(Stored data)

(* ===== verification/Middlewares.v ===== *)
(** * Two middlewares: the headers of a reverse proxy
    ([middleware/proxy_headers_middleware.py]) and the routes FastAPI serves for
    MLflow ([middleware/fastapi_permission_middleware.py])

    [X-Forwarded-*] headers rewrite the scope of a request that comes from a
    trusted proxy: its scheme, its host and, with [X-Forwarded-Prefix], the
    prefix that the router takes off the path. *)
From S2P Require Import Prelude PyStrings Json Permissions Regex RegexSafety Database Repositories Users Groups Sessions Cache Resolution Batch Store Requests AfterRequest.
From S2P Require Import Validators TokenVerification Identity AuthMiddleware DataFetching ApiModels FastApi RouterLib.
From stdpp Require Import pretty.
From Stdlib Require Import Ascii.
#[local] Open Scope Z_scope.

(** [ipaddress]: networks, addresses, and membership. *)
Class IpAddresses := {
  network : Type;
  address : Type;
  ip_network : string → option network;
  ip_address : string → option address;
  ip_in : address → network → bool;
}.

(** The entries of [config.TRUSTED_PROXIES]. *)
Class ProxyConfig := { TRUSTED_PROXIES : list string }.

(** The scope of a request. [sc_http] holds the path, the headers and
    [root_path]; the path is that of [request.url], which a [root_path] leaves
    as it is. *)
Record Scope := MkScope {
  sc_scheme : string;
  sc_server : option (string * Z);
  sc_client : option string;
  sc_hostname : option string;
  sc_method : string;
  sc_query : list (string * string);
  sc_path_params : list (string * string);
  sc_json : outcome json;
  sc_http : HttpRequest;
}.

Record ProxyInfo := MkProxyInfo {
  forwarded_proto : option string;
  forwarded_host : option string;
  forwarded_port : option Z;
  forwarded_prefix : string;
  real_ip : option string;
  is_proxied : bool;
  original_scheme : string;
  original_host : option string;
  original_path : string;
}.

Section proxy.
Context `{IpAddresses, ProxyConfig}.

(** An entry that is no network is skipped. *)
Definition _parse_trusted_proxies (proxy_list : list string) : list network :=
  omap (λ entry, let cidr := py_strip entry in if decide (cidr = "") then None else ip_network cidr) proxy_list.

Definition _trusted_networks : list network := _parse_trusted_proxies TRUSTED_PROXIES.

Definition _is_trusted_proxy (scope : Scope) : bool :=
  match _trusted_networks with
  | [] => true
  | networks =>
      match sc_client scope with
      | None => false
      | Some client_ip_str =>
          match ip_address client_ip_str with
          | None => false
          | Some client_ip => existsb (ip_in client_ip) networks
          end
      end
  end.

Definition _get_forwarded_proto (req : HttpRequest) : option string := header "x-forwarded-proto" req.
Definition _get_forwarded_host (req : HttpRequest) : option string := header "x-forwarded-host" req.
Definition _get_forwarded_port (req : HttpRequest) : option Z := port_header ← nonempty (header "x-forwarded-port" req); py_int port_header.
Definition _get_forwarded_prefix (req : HttpRequest) : string :=
  let prefix := default "" (header "x-forwarded-prefix" req) in
  let prefix := if negb (String.eqb prefix "") && negb (startswith prefix "/") then "/" +:+ prefix else prefix in
  rstrip_char "/" prefix.
Definition _get_real_ip (req : HttpRequest) : option string :=
  match nonempty (header "x-forwarded-for" req) with
  | Some forwarded_for => Some (py_strip (default "" (py_split "," forwarded_for !! 0%nat)))
  | None => header "x-real-ip" req
  end.

(** [[(name, value) if name != b"host" else (b"host", host) for ...]] *)
Definition with_host (host : string) (headers : list (string * string)) : list (string * string) :=
  map (λ h, if decide (h.1 = "host") then ("host", host) else h) headers.

Definition set_http (http : HttpRequest) (scheme : string) (server : option (string * Z)) (s : Scope) : Scope :=
  MkScope scheme server (sc_client s) (sc_hostname s) (sc_method s) (sc_query s) (sc_path_params s) (sc_json s) http.

(** The scope that the next handler sees, and [request.state.proxy_info]. *)
Definition forwarded (scope : Scope) : Scope * option ProxyInfo :=
  if negb (_is_trusted_proxy scope) then (scope, None)
  else
    let req := sc_http scope in
    let proto := _get_forwarded_proto req in
    let host := _get_forwarded_host req in
    let port := _get_forwarded_port req in
    let prefix := _get_forwarded_prefix req in
    let scheme := default (sc_scheme scope) (nonempty proto) in
    let nonzero_port := n ← port; if decide (n = 0) then None else Some n in
    let '(hs, server) :=
      match nonempty host with
      | None => (headers req, sc_server scope)
      | Some h =>
          match nonzero_port with
          | Some n =>
              if decide (n = 80 ∨ n = 443) then (with_host h (headers req), Some (h, n))
              else (with_host (h +:+ ":" +:+ pretty n) (headers req), Some (h, n))
          | None => (with_host h (headers req), Some (h, if decide (proto = Some "https") then 443 else 80))
          end
      end in
    let root := if decide (prefix = "") then root_path req else prefix in
    (set_http (MkHttp (http_path req) (http_query req) hs root (base_url_path req)) scheme server scope,
     Some (MkProxyInfo proto host port prefix (_get_real_ip req)
       (truthy proto || truthy host || negb (String.eqb prefix ""))
       (sc_scheme scope) (match header "host" req with Some h => Some h | None => sc_hostname scope end) (http_path req))).

(** Nothing but the scheme, the server, the host header and the prefix changes. *)
Lemma forwarded_keeps_path scope : http_path (sc_http (forwarded scope).1) = http_path (sc_http scope) ∧
  sc_method (forwarded scope).1 = sc_method scope ∧ sc_json (forwarded scope).1 = sc_json scope.
Proof. unfold forwarded. destruct (negb _); [done|]. cbv zeta. by repeat case_match. Qed.

Lemma forwarded_headers scope name : name ≠ "host" → header name (sc_http (forwarded scope).1) = header name (sc_http scope).
Proof.
  intros Hn. unfold forwarded. destruct (negb _); [done|]. cbv zeta.
  assert (∀ host hs, dict_get name (with_host host hs) = dict_get name hs) as Hw.
  { intros host hs. unfold with_host. induction hs as [|[k v] hs IH]; [done|]. cbn. destruct (decide (k = "host")) as [->|Hk]; cbn.
    - rewrite !decide_False //; congruence.
    - by rewrite IH. }
  unfold header. repeat case_match; simplify_eq; cbn; by rewrite ?Hw.
Qed.

Lemma forwarded_root scope :
  root_path (sc_http (forwarded scope).1) =
    if _is_trusted_proxy scope && negb (String.eqb (_get_forwarded_prefix (sc_http scope)) "")
    then _get_forwarded_prefix (sc_http scope) else root_path (sc_http scope).
Proof.
  unfold forwarded. destruct (_is_trusted_proxy scope); [|done]. cbn [negb andb]. cbv zeta.
  destruct (String.eqb_spec (_get_forwarded_prefix (sc_http scope)) ""); repeat case_match; simplify_eq; cbn; by case_decide.
Qed.
End proxy.

(** * Routes that FastAPI serves for MLflow ([middleware/fastapi_permission_middleware.py])

    Gateway invocations, trace ingestion, jobs, the assistant and the MCP
    registry do not pass through the Flask hooks: this middleware decides about
    them. *)

(** ** The name of the endpoint *)

Definition _ROUTES_NEEDING_BODY : list string := [
  "/gateway/mlflow/v1/chat/completions"; "/gateway/openai/v1/chat/completions"; "/gateway/openai/v1/embeddings";
  "/gateway/openai/v1/responses"; "/gateway/anthropic/v1/messages"].

Definition newline : string := String "010" EmptyString.

(** [^prefix([^...]+)suffix$] on a path: the group, which holds none of the
    excluded characters. *)
Definition group_between (prefix suffix : string) (excluded : ascii → bool) (path : string) : option string :=
  if decide (startswith path prefix = true ∧ endswith path suffix = true ∧ (String.length prefix + String.length suffix < String.length path)%nat) then
    let group := String.substring (String.length prefix) (String.length path - String.length prefix - String.length suffix) path in
    if existsb excluded (String.list_ascii_of_string group) then None else Some group
  else None.
(** [$] also matches before a newline at the end. *)
Definition re_match_group (prefix suffix : string) (excluded : ascii → bool) (path : string) : option string :=
  match group_between prefix suffix excluded path with
  | Some group => Some group
  | None => if endswith path newline then group_between prefix suffix excluded (take_str (String.length path - 1) path) else None
  end.

Definition slash (c : ascii) : bool := bool_decide (c = "/"%char).
Definition slash_or_colon (c : ascii) : bool := slash c || bool_decide (c = ":"%char).
Definition _INVOCATIONS_RE : string → option string := re_match_group "/gateway/" "/mlflow/invocations" slash.
Definition _GEMINI_GENERATE : string → option string := re_match_group "/gateway/gemini/v1beta/models/" ":generateContent" slash_or_colon.
Definition _GEMINI_STREAM : string → option string := re_match_group "/gateway/gemini/v1beta/models/" ":streamGenerateContent" slash_or_colon.

(** A body that is no dict has no [get]. *)
Definition _extract_gateway_endpoint_name (path : string) (body : option json) : outcome (option json) :=
  match _INVOCATIONS_RE path with
  | Some name => Ok (Some (JStr name))
  | None =>
      if decide (path ∈ _ROUTES_NEEDING_BODY) then
        match body with
        | Some body => if json_truthy body then match body with JObj fields => Ok (some_value (get_key "model" (dict_of fields))) | _ => Raise AttributeError end
                       else Ok None
        | None => Ok None
        end
      else
        match _GEMINI_GENERATE path with
        | Some name => Ok (Some (JStr name))
        | None => Ok (JStr <$> _GEMINI_STREAM path)
        end
  end.

(** ** The validators *)

Section guard.
Context `{SqlBackend, PyRe, UserLibs, ColumnTyping, Config, TrackingStore, MlflowEntities}.
Context `{CacheBackend PermissionResult, CacheBackend Permission, TTLCache unit json, TTLCache provider_key json}.
Context `{TTLCache (string * string) bool}.

Definition validator : Type := string → FastApiRequest → M world bool.

(** The parsed body is kept on the request, for whoever serves it. *)
Definition _get_gateway_validator (path : string) : validator := λ username req,
  match (if decide (path ∈ _ROUTES_NEEDING_BODY) then Some <$> fa_json req else Ok None) with
  | Raise _ => mret false
  | Ok body =>
      endpoint_name ← lift (_extract_gateway_endpoint_name path body);
      match endpoint_name with
      | None => mret false
      | Some endpoint_name =>
          endpoint_name ← lift (identifier endpoint_name);
          can_use_gateway_endpoint flaskless_workspace endpoint_name username
      end
  end.

Definition _get_otel_validator : validator := λ username req,
  match nonempty (header "x-mlflow-experiment-id" (fa_http req)) with
  | None => mret false
  | Some experiment_id => can can_update (effective_experiment_permission flaskless_workspace experiment_id username)
  end.

Definition _get_require_authentication_validator : validator := λ _ _, mret true.
Definition _get_mcp_server_registry_validator : validator := λ _ req, mret (bool_decide (fa_method req ∈ ["GET"; "HEAD"])).

Definition _MCP_SERVER_PREFIXES : list string := ["/api/3.0/mlflow/mcp-servers"; "/ajax-api/3.0/mlflow/mcp-servers"].

Definition _find_fastapi_validator (path : string) : option validator :=
  if startswith path "/gateway/" then Some (_get_gateway_validator path)
  else if startswith path "/v1/traces" then Some _get_otel_validator
  else if startswith path "/ajax-api/3.0/jobs" then Some _get_require_authentication_validator
  else if startswith path "/ajax-api/3.0/mlflow/assistant" then Some _get_require_authentication_validator
  else if existsb (startswith path) _MCP_SERVER_PREFIXES then Some _get_mcp_server_registry_validator
  else None.

(** ** The middleware *)

Inductive permission_answer := CallNext | AuthenticationRequired | PermissionDenied.

Definition fastapi_permission_middleware (req : FastApiRequest) : M auth_state permission_answer :=
  match _find_fastapi_validator (http_path (fa_http req)) with
  | None => mret CallNext
  | Some validate =>
      match nonempty (state_username req) with
      | None => mret AuthenticationRequired
      | Some username =>
          if state_is_admin req then mret CallNext
          else
            catch (
              ok ← in_world (validate username req);
              mret (if ok : bool then CallNext else PermissionDenied))
            (λ _, mret PermissionDenied)
      end
  end.
End guard.

(** ** The patterns *)

Lemma group_between_sound prefix suffix excluded path group :
  group_between prefix suffix excluded path = Some group →
  group ≠ "" ∧ existsb excluded (String.list_ascii_of_string group) = false.
Proof.
  unfold group_between. case_decide as Hd; [|done]. destruct (existsb _ _) eqn:He; [done|]. intros [= <-]. split; [|done].
  destruct Hd as (_&_&Hlen). intros Hs. apply (f_equal String.length) in Hs. revert Hs.
  assert (∀ s n m, (n + m <= String.length s)%nat → String.length (String.substring n m s) = m) as Hsub.
  { clear. induction s as [|c s IH]; intros n m Hl; cbn in Hl; [destruct n, m; try lia; done|].
    destruct n as [|n], m as [|m]; cbn; try done; [by rewrite IH; [|lia]|by rewrite IH; [|lia]|by rewrite IH; [|lia]]. }
  rewrite Hsub; [|lia]. cbn. lia.
Qed.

> _Problem details_
Using the entries above, give again exactly the lines from the line holding "- by rewrite" through the line holding "unfold forwarded. destruct (_is_trusted_proxy". Include both end lines and nothing else.

> _Solution_
    - by rewrite IH. }
  unfold header. repeat case_match; simplify_eq; cbn; by rewrite ?Hw.
Qed.

Lemma forwarded_root scope :
  root_path (sc_http (forwarded scope).1) =
    if _is_trusted_proxy scope && negb (String.eqb (_get_forwarded_prefix (sc_http scope)) "")
    then _get_forwarded_prefix (sc_http scope) else root_path (sc_http scope).
Proof.
  unfold forwarded. destruct (_is_trusted_proxy scope); [|done]. cbn [negb andb]. cbv zeta.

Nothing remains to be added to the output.